Tool names with hyphens or dots (common in MCP) are automatically sanitized to valid JavaScript identifiers (e.g., my-server.list-items becomes my_server_list_items).

The Executor interface

The Executor interface is deliberately minimal — implement it to run code in any sandbox:

interface Executor {
  execute(
    code: string,
    fns: Record<string, (...args: unknown[]) => Promise<unknown>>
  ): Promise<ExecuteResult>;
}

interface ExecuteResult {
  result: unknown;
  error?: string;
  logs?: string[];
}

DynamicWorkerExecutor is the built-in Cloudflare Workers implementation. You can build your own for Node VM, QuickJS, containers, or any other sandbox.

API reference

createCodeTool(options)

Returns an AI SDK compatible Tool.

Option Type Default Description
tools ToolSet | ToolDescriptors required Your tools (AI SDK tool() or raw descriptors)
executor Executor required Where to run the generated code
description string auto-generated Custom tool description. Use {{types}} for type defs

DynamicWorkerExecutor

Executes code in an isolated Cloudflare Worker via WorkerLoader.

Option Type Default Description
loader WorkerLoader required Worker Loader binding from env.LOADER
timeout number 30000 Execution timeout in ms
globalOutbound Fetcher | null null Network access control. null = blocked, Fetcher = routed

generateTypes(tools)

Generates TypeScript type definitions from your tools. Used internally by createCodeTool but exported for custom use (e.g., displaying types in a frontend).

import { generateTypes } from "@cloudflare/codemode";

const types = generateTypes(myTools);
// Returns:
// type CreateProjectInput = { name: string; description?: string }
// declare const codemode: { createProject: (input: CreateProjectInput) => Promise<unknown>; }

sanitizeToolName(name)

Converts tool names into valid JavaScript identifiers.

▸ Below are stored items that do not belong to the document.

(** The format rules in the words of the specification: length 3 to 30,
    first character a letter, the pattern [[a-z][a-z0-9-]*[a-z0-9]] or a
    single letter, no consecutive hyphens. *)
Definition spec_validHandle (handle : string) : bool :=
  (3 <=? Js.strlen handle) && (Js.strlen handle <=? 30)
  && starts_with_letter handle
  && handle_pattern_or_letter handle
  && negb (Js.has_double_hyphen handle).

(** ** The signup rate limiter ([convex/agentSignup.ts]) *)

Definition MAX_INIT_PER_HOUR : nat := 5.
Definition windowMs : Z := 60 * 60 * 1000.

Record RateLimitResult := mkRateResult {
  allowed : bool;
  retryAfter : option Z
}.

(** [Math.min(...l)] on a list that is not empty (the only call has at
    least [MAX_INIT_PER_HOUR] elements). *)
Definition Math_min (l : list Z) : Z :=
  match l with
  | [] => 0
  | x :: r => foldl Z.min x r
  end.

(** [Math.ceil(x / 1000)] for an integer [x]. *)
Definition ceil_div (x y : Z) : Z := - ((- x) / y).

Definition checkInitRateLimit
    (now : Z) (fingerprint : string) (d : Db) : RateLimitResult * Db :=
  let maxRequests := MAX_INIT_PER_HOUR in
  match agentSignupRateLimits d !! fingerprint with
  | None =>
      (mkRateResult true None,
       set_rateLimits (insert fingerprint (mkRateLimit [now] now)) d)
  | Some existing =>
      let recentTimestamps :=
        filter (λ ts, now - ts < windowMs) (rl_timestamps existing) in
      if bool_decide (maxRequests ≤ length recentTimestamps)%nat then
        let oldestTimestamp := Math_min recentTimestamps in
        let retryAfter := ceil_div (oldestTimestamp + windowMs - now) 1000 in
        (mkRateResult false (Some retryAfter), d)
      else
        (mkRateResult true None,
         set_rateLimits
           (insert fingerprint (mkRateLimit (recentTimestamps ++ [now]) now)) d)
  end.

(** ** Base64 ([atob], [btoa]) *)

(** ASCII white space, which [atob] strips: TAB, LF, FF, CR, SPACE. *)
Definition is_b64_space (c : ascii) : bool :=
  let n := Js.code c in
  (n =? 9)%N || (n =? 10)%N || (n =? 12)%N || (n =? 13)%N || (n =? 32)%N.

(** The value of a character of the base64 alphabet. *)
Definition b64_value (c : ascii) : option N :=
  let n := Js.code c in
  if Js.is_upper c then Some (n - 65)%N
  else if Js.is_lower c then Some (n - 97 + 26)%N
  else if Js.is_digit c then Some (n - 48 + 52)%N
  else if (n =? 43)%N then Some 62%N
  else if (n =? 47)%N then Some 63%N
  else None.

Definition low_byte (n : N) : ascii := ascii_of_N (N.land n 255).

(** Four sextets give three bytes; a rest of three gives two bytes and a
    rest of two gives one, the spare bits being dropped. *)
Fixpoint b64_decode (l : list N) : list ascii :=
  match l with
  | a :: b :: c :: d :: r =>
      let n := N.lor (N.lor (N.shiftl a 18) (N.shiftl b 12))
                     (N.lor (N.shiftl c 6) d) in
      low_byte (N.shiftr n 16) :: low_byte (N.shiftr n 8) :: low_byte n
        :: b64_decode r
  | [a; b; c] =>
      let n := N.lor (N.lor (N.shiftl a 12) (N.shiftl b 6)) c in
      [low_byte (N.shiftr n 10); low_byte (N.shiftr n 2)]
  | [a; b] =>
      let n := N.lor (N.shiftl a 6) b in
      [low_byte (N.shiftr n 4)]
  | _ => []
  end.
(** * The VAPI demo front end: adaptive delivery client and chat transcript

    A shallow embedding of
    - [app/static/js/message-polling.js] (module [Polling]): the globals of
      the polling client, its timer and its interval policy;
    - the string and array methods that the scripts rely on (module [Js]);
    - the chat script ([addChatMessageWithSource],
      [loadChatHistoryFromStorage], [updateConversationContext], ...),
      [handleVoiceTranscript] / [startVoiceCall] of
      [app/static/js/voice-functions.js] and [displayNewMessage] of the
      polling script (module [Chat]).

    JavaScript globals become the fields of a record that every function
    takes and returns; [Date.now()] is an argument; the browser's timers,
    idle callbacks and pending requests are kept in the record and fire as
    events. *)

From Stdlib Require Import ZArith Lia Bool List String Ascii.
From stdpp Require Import base list strings gmap.
Import ListNotations.
Local Open Scope Z_scope.

(** JavaScript truthiness of a value that is a string when present:
    [undefined], [null] and [''] are falsy. *)
Definition truthy (o : option string) : bool :=
  match o with
  | Some s => negb (String.eqb s "")
  | None => false
  end.

(** [a || b] on such values. *)
Definition js_or (a : option string) (b : string) : string :=
  match a with
  | Some s => if String.eqb s "" then b else s
  | None => b
  end.

(** A message object of [GET /api/messages/{sessionId}]. *)
Record MessageData := mkMessageData {
  md_content : option string;
  md_role : option string;
  md_source : option string
}.

(* ================================================================== *)
(** * message-polling.js *)
(* ================================================================== *)

Module Polling.

(** The value of [messagePollingInterval] when it is not [null]: the handle
    of a [setTimeout] that is still armed with its delay, or of one that has
    fired already (the variable keeps the stale handle, which is still
    truthy). *)
Inductive timer :=
| Armed (delay : Z)
| Fired.

(** What [await fetch(...)] followed by [await response.json()] produces. *)
Inductive response :=
| RespData (messages : list MessageData)  (* data.success && data.messages *)
| RespNoData                              (* a JSON body without them *)
| RespThrow.                              (* fetch rejects, or no JSON body *)

Record state := mkState {
  messagePollingInterval : option timer;
  lastMessageCount : nat;
  currentSessionId : option string;
  lastActivity : Z;
  currentPollingInterval : Z;
  consecutiveEmptyPolls : Z;
  isVoiceActive : bool;
  isChatActive : bool;
  isPaused : bool;
  (* the browser's side of the event loop *)
  idleCallbacks : nat;   (* callbacks queued by requestIdleCallback / setTimeout 0 *)
  inFlight : nat;        (* GET requests that have not settled *)
  requests : nat;        (* GET requests issued so far *)
  chatResets : nat       (* pending 5-minute resets of isChatActive *)
}.

Definition set_timer (t : option timer) (s : state) : state :=
  mkState t (lastMessageCount s) (currentSessionId s) (lastActivity s)
    (currentPollingInterval s) (consecutiveEmptyPolls s) (isVoiceActive s)
    (isChatActive s) (isPaused s) (idleCallbacks s) (inFlight s) (requests s)
    (chatResets s).

Definition set_lastMessageCount (n : nat) (s : state) : state :=
  mkState (messagePollingInterval s) n (currentSessionId s) (lastActivity s)
    (currentPollingInterval s) (consecutiveEmptyPolls s) (isVoiceActive s)
    (isChatActive s) (isPaused s) (idleCallbacks s) (inFlight s) (requests s)
    (chatResets s).

Definition set_session (o : option string) (s : state) : state :=
  mkState (messagePollingInterval s) (lastMessageCount s) o (lastActivity s)
    (currentPollingInterval s) (consecutiveEmptyPolls s) (isVoiceActive s)
    (isChatActive s) (isPaused s) (idleCallbacks s) (inFlight s) (requests s)
    (chatResets s).

Definition set_lastActivity (t : Z) (s : state) : state :=
  mkState (messagePollingInterval s) (lastMessageCount s) (currentSessionId s) t
    (currentPollingInterval s) (consecutiveEmptyPolls s) (isVoiceActive s)
    (isChatActive s) (isPaused s) (idleCallbacks s) (inFlight s) (requests s)
    (chatResets s).

Definition set_interval (i : Z) (s : state) : state :=
  mkState (messagePollingInterval s) (lastMessageCount s) (currentSessionId s)
    (lastActivity s) i (consecutiveEmptyPolls s) (isVoiceActive s)
    (isChatActive s) (isPaused s) (idleCallbacks s) (inFlight s) (requests s)
    (chatResets s).

Definition set_empty (n : Z) (s : state) : state :=
  mkState (messagePollingInterval s) (lastMessageCount s) (currentSessionId s)
    (lastActivity s) (currentPollingInterval s) n (isVoiceActive s)
    (isChatActive s) (isPaused s) (idleCallbacks s) (inFlight s) (requests s)
    (chatResets s).

Definition set_voice (b : bool) (s : state) : state :=
  mkState (messagePollingInterval s) (lastMessageCount s) (currentSessionId s)
    (lastActivity s) (currentPollingInterval s) (consecutiveEmptyPolls s) b
    (isChatActive s) (isPaused s) (idleCallbacks s) (inFlight s) (requests s)
    (chatResets s).

Definition set_chat (b : bool) (s : state) : state :=
  mkState (messagePollingInterval s) (lastMessageCount s) (currentSessionId s)
    (lastActivity s) (currentPollingInterval s) (consecutiveEmptyPolls s)
    (isVoiceActive s) b (isPaused s) (idleCallbacks s) (inFlight s) (requests s)
    (chatResets s).

Definition set_paused (b : bool) (s : state) : state :=
  mkState (messagePollingInterval s) (lastMessageCount s) (currentSessionId s)
    (lastActivity s) (currentPollingInterval s) (consecutiveEmptyPolls s)
    (isVoiceActive s) (isChatActive s) b (idleCallbacks s) (inFlight s)
    (requests s) (chatResets s).

Definition set_loop (idle fl rq cr : nat) (s : state) : state :=
  mkState (messagePollingInterval s) (lastMessageCount s) (currentSessionId s)
    (lastActivity s) (currentPollingInterval s) (consecutiveEmptyPolls s)
    (isVoiceActive s) (isChatActive s) (isPaused s) idle fl rq cr.

(** The globals as the script initialises them; [t0] is [Date.now()] at load. *)
Definition init (t0 : Z) : state :=
  mkState None 0 None t0 15000 0 false false false 0 0 0 0.

(** ** The functions of the script *)

Definition stopMessagePolling (s : state) : state :=
  match messagePollingInterval s with
  | Some _ => set_timer None s       (* clearTimeout; = null *)
  | None => s
  end.

(** [startMessagePolling]: everything after the first [return] is dead code. *)
Definition startMessagePolling (sessionId : string) (s : state) : state :=
  stopMessagePolling s.

(** [clearTimeout] of the old handle, then a fresh timeout armed with the
    current interval. *)
Definition scheduleNextPoll (s : state) : state :=
  set_timer (Some (Armed (currentPollingInterval s))) s.

Definition markUserActivity (now : Z) (s : state) : state :=
  let s := set_chat true (set_empty 0 (set_lastActivity now s)) in
  let s := if isPaused s then scheduleNextPoll (set_paused false s) else s in
  let s := set_interval 8000 s in
  set_loop (idleCallbacks s) (inFlight s) (requests s) (S (chatResets s)) s.

Definition setVoiceActive (active : bool) (now : Z) (s : state) : state :=
  let s := set_voice active s in
  if active then
    let s := set_empty 0 (set_lastActivity now s) in
    if isPaused s then scheduleNextPoll (set_paused false s) else s
  else s.

Definition pausePolling (s : state) : state :=
  match messagePollingInterval s with
  | Some _ =>
      if negb (isPaused s) then set_paused true (set_timer None s) else s
  | None => s
  end.

Definition resumePolling (s : state) : state :=
  if isPaused s then scheduleNextPoll (set_paused false s) else s.

(** The rule that ends [adjustPollingFrequency] early. *)
Definition completely_idle (now : Z) (s : state) : bool :=
  negb (isVoiceActive s) && negb (isChatActive s)
  && (600000 <? now - lastActivity s) && (5 <? consecutiveEmptyPolls s).

(** The interval of the activity tiers. *)
Definition tier (now : Z) (s : state) : Z :=
  if isVoiceActive s || isChatActive s then 5000
  else if now - lastActivity s <? 120000 then 8000
  else if now - lastActivity s <? 600000 then 10000
  else 15000.

(** [Math.min(currentPollingInterval * 1.2, 20000)]. The interval is one of
    the four tier values here, and for each of them the product in double
    precision is exactly the integer [x * 12 / 10]. *)
Definition dampen (x : Z) : Z := Z.min (x * 12 / 10) 20000.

import { sanitizeToolName } from "@cloudflare/codemode";

sanitizeToolName("get-weather"); // "get_weather"
sanitizeToolName("3d-render"); // "_3d_render"
sanitizeToolName("delete"); // "delete_"

Security considerations

  • Code runs in isolated Worker sandboxes — each execution gets its own Worker instance
  • External network access (fetch, connect) is blocked by default at the runtime level
  • Tool calls are dispatched via Workers RPC, not network requests
  • Execution has a configurable timeout (default 30 seconds)
  • Console output is captured separately and does not leak to the host

Current limitations

  • Tool approval (needsApproval) is not supported yet. Tools with needsApproval: true execute immediately inside the sandbox without pausing for approval. Support for approval flows within codemode is planned. For now, do not pass approval-required tools to createCodeTool — use them through standard AI SDK tool calling instead.
  • Requires Cloudflare Workers environment for DynamicWorkerExecutor
  • Limited to JavaScript execution
  • The zod-to-ts dependency bundles the TypeScript compiler, which increases Worker size
  • LLM code quality depends on prompt engineering and model capability

Example

See examples/codemode/ for a full working example — a project management assistant that uses codemode to orchestrate tasks, sprints, and comments via SQLite.